Я никогда не был близок к власти, и она на меня влияла, как дождь в соседней стране. В комсомоле числился, а коммунистом не был, хотя говорили: партбилет - главное, без бумажки ты букашка. Но я считал, что если человек умный, со способностями, то всего может достичь и без красной книжечки. Сейчас я член самой большой партии, называется она (пусть это прозвучит и пафосно) украинский народ.

- Как вы все-таки живете?

- Материально живу хорошо. И представляете, Миша, все, что у меня есть, я имею благодаря творчеству. Нынче таких людей можно пересчитать по пальцам, а если говорить о поэтах - единицы. Горжусь этим. Живу на Крещатике.
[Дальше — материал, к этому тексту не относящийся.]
(** [strings.Split(s, string(c))]. *)
Fixpoint split_char c s : list string :=
  match s with
  | EmptyString => [""]
  | String d s =>
      if decide (c = d) then "" :: split_char c s
      else match split_char c s with
           | [] => [String d ""]
           | l :: ls => String d l :: ls
           end
  end.

(** [strings.Join]. *)
Fixpoint join (sep : string) (l : list string) : string :=
  match l with
  | [] => ""
  | [s] => s
  | s :: l => s +:+ sep +:+ join sep l
  end.

(** Does a byte occur in a string? *)
Fixpoint occurs c s : bool :=
  match s with
  | EmptyString => false
  | String d s => bool_decide (c = d) || occurs c s
  end.

(** Does every byte satisfy a test? *)
Fixpoint all_bytes (f : ascii → bool) s : bool :=
  match s with
  | EmptyString => true
  | String d s => f d && all_bytes f s
  end.

(** Byte-for-byte replacement ([strings.NewReplacer], [strings.ReplaceAll] with
    one-byte arguments). *)
Fixpoint map_bytes (f : ascii → ascii) s : string :=
  match s with
  | EmptyString => ""
  | String d s => String (f d) (map_bytes f s)
  end.

(** ** [strings.TrimSpace]

    White space is Unicode's: the six ASCII bytes, U+0085 and U+00A0 (two bytes
    of UTF-8), U+1680, U+2000 to U+200A, U+2028, U+2029, U+202F, U+205F and
    U+3000 (three bytes). *)
Definition byte c : N := N_of_ascii c.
Есть машина, и не одна, есть загородный дом, прекрасный сад, есть экономка, шофер, садоводы. А о том, сколько зарабатываю, в отличие от многих эстрадных звезд говорить не стану. Считаю, что если Бог дал, то незачем этим кичиться, травмировать других людей, которые этого не имеют.

- Большие гонорары коллег вам настроение не портили?
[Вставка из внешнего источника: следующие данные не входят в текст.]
(* ===== verification/KeyValue.v ===== *)
(** * The [key = value] grammar (pkg/raiou/parse.go, pkg/raiou/buildinfo.go)

    The line reader and the [key = value] parser shared by .PKGINFO, .BUILDINFO
    and the %XDATA% field of a desc file, the two number parsers, and the
    .BUILDINFO parser built on them. *)

From S2P Require Import Prelude GoStrings.

(** The errors of the parsers of pkg/raiou. *)
Inductive parse_error :=
| ErrTooLong
| ErrInvalidLine (line : string)
| ErrMissingValue
| ErrInvalidInt (value : string)
| ErrInvalidXData (data : string)
| ErrField (field : string) (e : parse_error).

#[export] Instance parse_error_eq_dec : EqDecision parse_error.
Proof. solve_decision. Defined.

Definition keyValue : Type := string * string.
Definition Key (kv : keyValue) : string := kv.1.
Definition Value (kv : keyValue) : string := kv.2.
Definition keyValue_String (kv : keyValue) : string := kv.1 +:+ " = " +:+ kv.2.

Fixpoint parseKeyValues (lines : list string) : result parse_error (list keyValue) :=
  match lines with
  | [] => Ok []
  | line :: lines =>
      let trimmed := trim_space line in
      if decide (trimmed = "") then parseKeyValues lines
      else if has_prefix trimmed "#" then parseKeyValues lines
      else match cut "=" trimmed with
           | None => Err (ErrInvalidLine trimmed)
           | Some (k, v) =>
               let key := trim_space k in
               let value := trim_space v in
               if decide (key = "") then Err (ErrInvalidLine trimmed)
               else if decide (value = "") then parseKeyValues lines
               else cons (key, value) <$> parseKeyValues lines
           end
  end.

Definition readLines (data : string) : result parse_error (list string) :=
  let '(lines, too_long) := scan_lines data in
  if too_long then Err ErrTooLong else Ok lines.

(** A [time.Time] with whole seconds is its Unix time. *)
Definition Time : Type := Z.
Definition zero_time : Time := (-62135596800)%Z.

Definition parseInt (lines : list string) : result parse_error Z :=
  match lines with
  | [] => Err ErrMissingValue
  | l :: _ => result_of_option (ErrInvalidInt (trim_space l)) (parse_int (trim_space l))
  end.

Definition parseUnixTimestamp (lines : list string) : result parse_error Time :=
  match lines with
  | [] => Err ErrMissingValue
  | l :: _ => result_of_option (ErrInvalidInt (trim_space l)) (parse_int (trim_space l))
  end.

(** ** .BUILDINFO *)
Record BUILDINFO := mkBUILDINFO { Format : string; BuildDir : string }.
#[export] Instance BUILDINFO_eta : Eta BUILDINFO :=
  λ b, mkBUILDINFO (Format b) (BuildDir b).

Definition buildinfo_step (b : BUILDINFO) (kv : keyValue) : BUILDINFO :=
  if decide (Key kv = "format") then b <| Format := Value kv |>
  else if decide (Key kv = "builddir") then b <| BuildDir := Value kv |>
  else b.

Definition ParseBuildinfoString (data : string) : result parse_error BUILDINFO :=
  lines ← readLines data;
  kvs ← parseKeyValues lines;
  mret (foldl buildinfo_step (mkBUILDINFO "" "") kvs).

(** ** What the printers must respect *)

(** A key: one trimmed word without [=] that does not begin a comment. *)
Definition good_key (k : string) : bool :=
  trimmed k && bool_decide (k ≠ "") && negb (occurs "=" k) && negb (has_prefix k "#").

(** A value that survives a line of its own. *)
Definition good_value (v : string) : bool :=
  trimmed v && bool_decide (v ≠ "")
  && negb (occurs newline v) && negb (occurs carriage_return v).

Definition kv_line (kv : keyValue) : string := kv.1 +:+ " = " +:+ kv.2.

Lemma kv_line_eq k v : kv_line (k, v) = (k +:+ " ") +:+ String "=" (String " " v).
Proof. unfold kv_line. simpl. by rewrite <-str_app_assoc. Qed.

Definition good_kv (kv : keyValue) : bool :=
  good_key kv.1 && good_value kv.2
  && (Z.of_nat (String.length (kv_line kv)) <? max_scan_token_size)%Z.

Lemma good_kv_line kv :
  good_kv kv = true → occurs newline kv.1 = false → good_line (kv_line kv) = true.
Proof.
  destruct kv as [k v]. unfold good_kv, good_value, good_line, kv_line; simpl.
  rewrite !andb_true_iff, !negb_true_iff, !bool_decide_eq_true.
  intros [[Hk [[[Ht Hne] Hnl] Hcr]] ->] Hk'. repeat split.
  - by rewrite occurs_app, Hk'; simpl.
  - destruct (has_suffix _ _) eqn:E; [|done]. apply has_suffix_true in E as [t E].
    change (k +:+ (" = " +:+ v) = t +:+ String carriage_return "") in E.
    rewrite str_app_assoc in E. apply app_last_occurs in E; congruence.
Qed.

(** The parser inverts the printer of a line. *)
Lemma parse_kv_lines kvs :
  Forall (λ kv, good_kv kv = true) kvs → parseKeyValues (map kv_line kvs) = Ok kvs.
Proof.
  induction 1 as [|[k v] kvs Hkv Hf IH]; [done|].
  unfold good_kv, good_key, good_value in Hkv; simpl in Hkv.
  rewrite !andb_true_iff, !negb_true_iff, !bool_decide_eq_true in Hkv.
  destruct Hkv as [[[[[Htk Hk] Heq] Hhash] [[[Htv Hv] _] _]] _].
  cbn [map parseKeyValues]. rewrite kv_line_eq.
  rewrite (trim_space_id (_ +:+ _)); [|apply trimmed_app_ascii; [done..| |]].
  2:{ apply starts_space_app_ne; [done..|]. by apply trimmed_starts. }
  2:{ apply trim_right_cons_ascii; [done|auto|]. by apply trimmed_trim_right. }
  rewrite decide_False by (destruct k; done).
  assert (has_prefix ((k +:+ " ") +:+ String "=" (String " " v)) "#" = false) as ->.
  { apply not_true_iff_false. intros [t Ht]%has_prefix_true.
    apply not_true_iff_false in Hhash. apply Hhash. apply has_prefix_true.
    destruct k as [|c k]; simplify_eq/=; eauto. }
  rewrite cut_char_app by (by rewrite occurs_app, Heq).
  rewrite trimmed_cons_space, (trim_space_id v) by done.
  rewrite trim_space_app_space by done.
  rewrite !decide_False by done. by rewrite IH.
Qed.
- Никому не завидовал! И никогда не спрашивал, кто сколько получает. Ну, допустим, ответят мне честно, ошеломят какой-нибудь суммой, и у меня, как вы говорите, испортится настроение... Что я от этого выиграю? Ничего. Обычно, когда спрашивали меня, я отвечал, и те, кто интересовался моими гонорарами, тут же темнели лицом. Я считаю, что нашу страну в первую очередь может погубить не экономика и не борьба за власть, а именно зависть.
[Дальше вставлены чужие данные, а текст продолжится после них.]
(* ===== verification/Constraint.v ===== *)
(** * Dependency specs (internal/pacman/depend/constraint.go)

    [name], [name>=1.0], ...: the parser of a spec and the comparison of a version with
    one.  alpm's version comparison is a library outside the repository: a parameter. *)

From S2P Require Import Prelude GoStrings.

(** [type Op string]. *)
Definition Op := string.
Definition OpAny : Op := "".
Definition OpEQ : Op := "=".
Definition OpGE : Op := ">=".
Definition OpLE : Op := "<=".
Definition OpGT : Op := ">".
Definition OpLT : Op := "<".

Record Constraint := mkConstraint { cn_Name : string; cn_Op : Op; cn_Ver : string }.

#[export] Instance Constraint_eq_dec : EqDecision Constraint.
Proof. solve_decision. Defined.

Definition ops : list Op := [OpGE; OpLE; OpGT; OpLT; OpEQ].

(** The loop over [ops]: [strings.Index(s, op) > 0]. *)
Fixpoint parse_ops (s : string) (l : list Op) : Constraint :=
  match l with
  | [] => mkConstraint s OpAny ""
  | op :: l =>
      match cut op s with
      | Some (a, b) => if decide (a = "") then parse_ops s l
                       else mkConstraint (trim_space a) op (trim_space b)
      | None => parse_ops s l
      end
  end.

Definition Parse (spec : string) : Constraint := parse_ops (trim_space spec) ops.

Inductive depend_error :=
| ErrUnknownOperator (op : Op)
| ErrDependsCycle (base : string)
| ErrUnsatisfied (pkg version spec : string)
| ErrProvides (c : Constraint) (base : string)
| ErrCall (what : string)
| ErrFuel.

Section satisfies.
(** [alpm.VerCmp]. *)
Context (vercmp : string → string → Z).

Definition Satisfies (c : Constraint) (version : string) : result depend_error bool :=
  if decide (cn_Op c = OpAny) then Ok true
  else
    let cmp := vercmp version (cn_Ver c) in
    if decide (cn_Op c = OpEQ) then Ok (cmp =? 0)%Z
    else if decide (cn_Op c = OpGE) then Ok (0 <=? cmp)%Z
    else if decide (cn_Op c = OpLE) then Ok (cmp <=? 0)%Z
    else if decide (cn_Op c = OpGT) then Ok (0 <? cmp)%Z
    else if decide (cn_Op c = OpLT) then Ok (cmp <? 0)%Z
    else Err (ErrUnknownOperator (cn_Op c)).
End satisfies.

(** ** Theorems *)

(** The spec a constraint is written as. *)
Definition print_constraint (c : Constraint) : string := cn_Name c +:+ cn_Op c +:+ cn_Ver c.

Definition op_free (s : string) : bool :=
  all_bytes (λ c, negb (occurs c "<>=")) s.

Definition wf_constraint (c : Constraint) : bool :=
  bool_decide (cn_Name c ≠ "") && op_free (cn_Name c) && op_free (cn_Ver c)
  && trimmed (cn_Name c) && trimmed (cn_Ver c)
  && (bool_decide (cn_Op c ∈ ops)
      || bool_decide (cn_Op c = OpAny) && bool_decide (cn_Ver c = "")).

Lemma op_free_spec s :
  op_free s = true → occurs "<" s = false ∧ occurs ">" s = false ∧ occurs "=" s = false.
Proof. intros Hs. split_and!; eapply all_bytes_occurs; try exact Hs; done. Qed.

(** A string the operator cannot start in. *)
Lemma cut_op_None c p s : occurs c s = false → cut (String c p) s = None.
Proof.
  induction s as [|d s IH]; simpl; intros Hs; [done|].
  apply orb_false_iff in Hs as [Hd%bool_decide_eq_false Hs].
  rewrite decide_False by done. by rewrite IH.
Qed.

Lemma cut_op_app c p s t :
  occurs c s = false →
  cut (String c p) (s +:+ t) = (λ '(a, b), (s +:+ a, b)) <$> cut (String c p) t.
Proof.
  intros Hs. induction s as [|d s IH]; simpl in *.
  - by destruct (cut (String c p) t) as [[??]|].
  - apply orb_false_iff in Hs as [Hd%bool_decide_eq_false Hs].
    rewrite decide_False, IH by done. by destruct (cut (String c p) t) as [[??]|].
Qed.

Lemma print_trimmed c : wf_constraint c = true → trimmed (print_constraint c) = true.
Proof.
  unfold wf_constraint, print_constraint. destruct c as [n op v]; simpl.
  rewrite !andb_true_iff, !orb_true_iff, !andb_true_iff, !bool_decide_eq_true.
  intros (((((Hn & _) & _) & Htn) & Hv) & Hop).
  pose proof (trimmed_starts _ Htn) as Hs. pose proof (trimmed_trim_right _ Hv) as Hr.
  destruct Hop as [Hop|[-> ->]]; [|by rewrite !str_app_nil_r].
  unfold ops in Hop. rewrite !elem_of_cons, elem_of_nil in Hop.
  destruct Hop as [->|[->|[->|[->|[->|[]]]]]]; simpl; try (by apply trimmed_app_ascii).
  - change (String ">" (String "=" v)) with (">" +:+ String "=" v). rewrite str_app_assoc.
    apply trimmed_app_ascii; try done. by apply starts_space_app_ascii.
  - change (String "<" (String "=" v)) with ("<" +:+ String "=" v). rewrite str_app_assoc.
    apply trimmed_app_ascii; try done. by apply starts_space_app_ascii.
Qed.

(** A spec written as name, operator and version, none of them holding an operator
    character and name and version trimmed, is parsed back to them, for each of the five
    operators and for no operator: the two-character operators are recognised before
    their one-character parts. *)
Theorem Parse_print c : wf_constraint c = true → Parse (print_constraint c) = c.
Proof.
  intros Hw. unfold Parse. rewrite trim_space_id by by apply print_trimmed.
  unfold wf_constraint, print_constraint in *. destruct c as [n op v]; simpl in *.
  rewrite !andb_true_iff, !orb_true_iff, !andb_true_iff, !bool_decide_eq_true in Hw.
  destruct Hw as (((((Hn & Hon%op_free_spec) & Hov%op_free_spec) & Htn) & Hv) & Hop).
  destruct Hon as (Hl & Hg & He), Hov as (Hl' & Hg' & He').
  unfold ops, OpGE, OpLE, OpGT, OpLT, OpEQ. cbn [parse_ops].
  rewrite (cut_op_app ">" "="), (cut_op_app "<" "="), (cut_op_app ">" ""),
    (cut_op_app "<" ""), (cut_op_app "=" "") by done.
  assert (Hc : ∀ c p, occurs c v = false → cut (String c p) v = None) by
    (intros; by apply cut_op_None).
  assert (Hm : match v with
               | "" => None
               | String d s => if decide ("="%char = d) then Some s else None
               end = None).
  { destruct v as [|d v']; [done|]. simpl in He'. apply orb_false_iff in He' as [Hd _].
    apply bool_decide_eq_false in Hd. by rewrite decide_False. }
  destruct Hop as [Hop|[-> ->]].
  - unfold ops in Hop. rewrite !elem_of_cons, elem_of_nil in Hop.
    destruct Hop as [->|[->|[->|[->|[->|[]]]]]]; simpl;
      rewrite ?Hc by done; simpl; rewrite ?Hm; simpl;
      rewrite ?str_app_nil_r; (case_decide; [done|]); by rewrite (trim_space_id n), (trim_space_id v).
  - simpl. by rewrite !str_app_nil_r.
Qed.

Lemma Parse_print_witness :
  wf_constraint (mkConstraint "glibc" OpGE "1:2.38-4") = true ∧
  Parse "glibc>=1:2.38-4" = mkConstraint "glibc" OpGE "1:2.38-4".
Proof.
  split; [by vm_compute|]. apply (Parse_print (mkConstraint "glibc" OpGE "1:2.38-4")).
  by vm_compute.
Defined.

Lemma parse_ops_Op s l : cn_Op (parse_ops s l) ∈ OpAny :: l.
Proof.
  induction l as [|op l IH]; simpl; [set_solver|].
  destruct (cut op s) as [[a b]|]; [case_decide|]; simpl; set_solver.
Qed.

Lemma parse_ops_any s l : OpAny ∉ l → cn_Op (parse_ops s l) = OpAny → parse_ops s l = mkConstraint s OpAny "".
Proof.
  induction l as [|op l IH]; simpl; [done|]. intros Hl.
  destruct (cut op s) as [[a b]|]; [case_decide|]; simpl; [set_solver| |set_solver]. intros ->. set_solver.
Qed.

(** [Satisfies] never fails on a parsed spec, and answers the comparison its operator
    names; a spec without operator admits every version. *)
Theorem Satisfies_parsed vercmp spec version :
  ∃ b, Satisfies vercmp (Parse spec) version = Ok b ∧
    let c := Parse spec in
    let cmp := vercmp version (cn_Ver c) in
    (b = true ↔
       c = mkConstraint (trim_space spec) OpAny "" ∨
       cn_Op c = OpEQ ∧ (cmp = 0)%Z ∨ cn_Op c = OpGE ∧ (0 ≤ cmp)%Z ∨
       cn_Op c = OpLE ∧ (cmp ≤ 0)%Z ∨ cn_Op c = OpGT ∧ (0 < cmp)%Z ∨
       cn_Op c = OpLT ∧ (cmp < 0)%Z).
Proof.
  pose proof (parse_ops_Op (trim_space spec) ops) as Hop.
  pose proof (parse_ops_any (trim_space spec) ops) as Hany. fold (Parse spec) in *.
  unfold Satisfies. unfold ops in Hop. rewrite !elem_of_cons, elem_of_nil in Hop.
  assert (∀ n o v, o ≠ OpAny → mkConstraint n OpAny v ≠ mkConstraint n o v) by naive_solver.
  destruct (Parse spec) as [n o v]; simpl in *.
  destruct Hop as [->|[->|[->|[->|[->|[->|[]]]]]]]; simpl; eexists; (split; [reflexivity|]);
    simpl; rewrite ?Z.leb_le, ?Z.ltb_lt, ?Z.eqb_eq.
  1: split; [|done]; intros _; left; apply Hany; [|done]; unfold ops; set_solver.
  all: split; [intros; clear Hany; naive_solver lia|].
  all: intros Hor; destruct_or! Hor; destruct_and?; done || lia.
Qed.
- Чувство, знакомое многим...

- В наших людях это почему-то особенно проявляется. Сколько анекдотов на эту тему! Вот например. Экскурсия в ад. Три больших чана, в которых варятся грешники. Один стерегут несколько сот чертей, другой - всего два рогатых, а возле третьего вообще никого. Экскурсанты спрашивают главного аспида: "Почему такая недемократичность?". Тот объясняет: "В том чане, который больше всего охраняется, находятся евреи, за ними нужен глаз да глаз. Все друг другу помогают вылезти наверх". - "А почему возле второго чана только два черта?". - "Там русские. Если кто по пьяни выползет, его за руки, за ноги - и обратно". - "А почему возле третьего чана совсем нет охраны?". - "Там украинцы. Никому вылезти не дадут"...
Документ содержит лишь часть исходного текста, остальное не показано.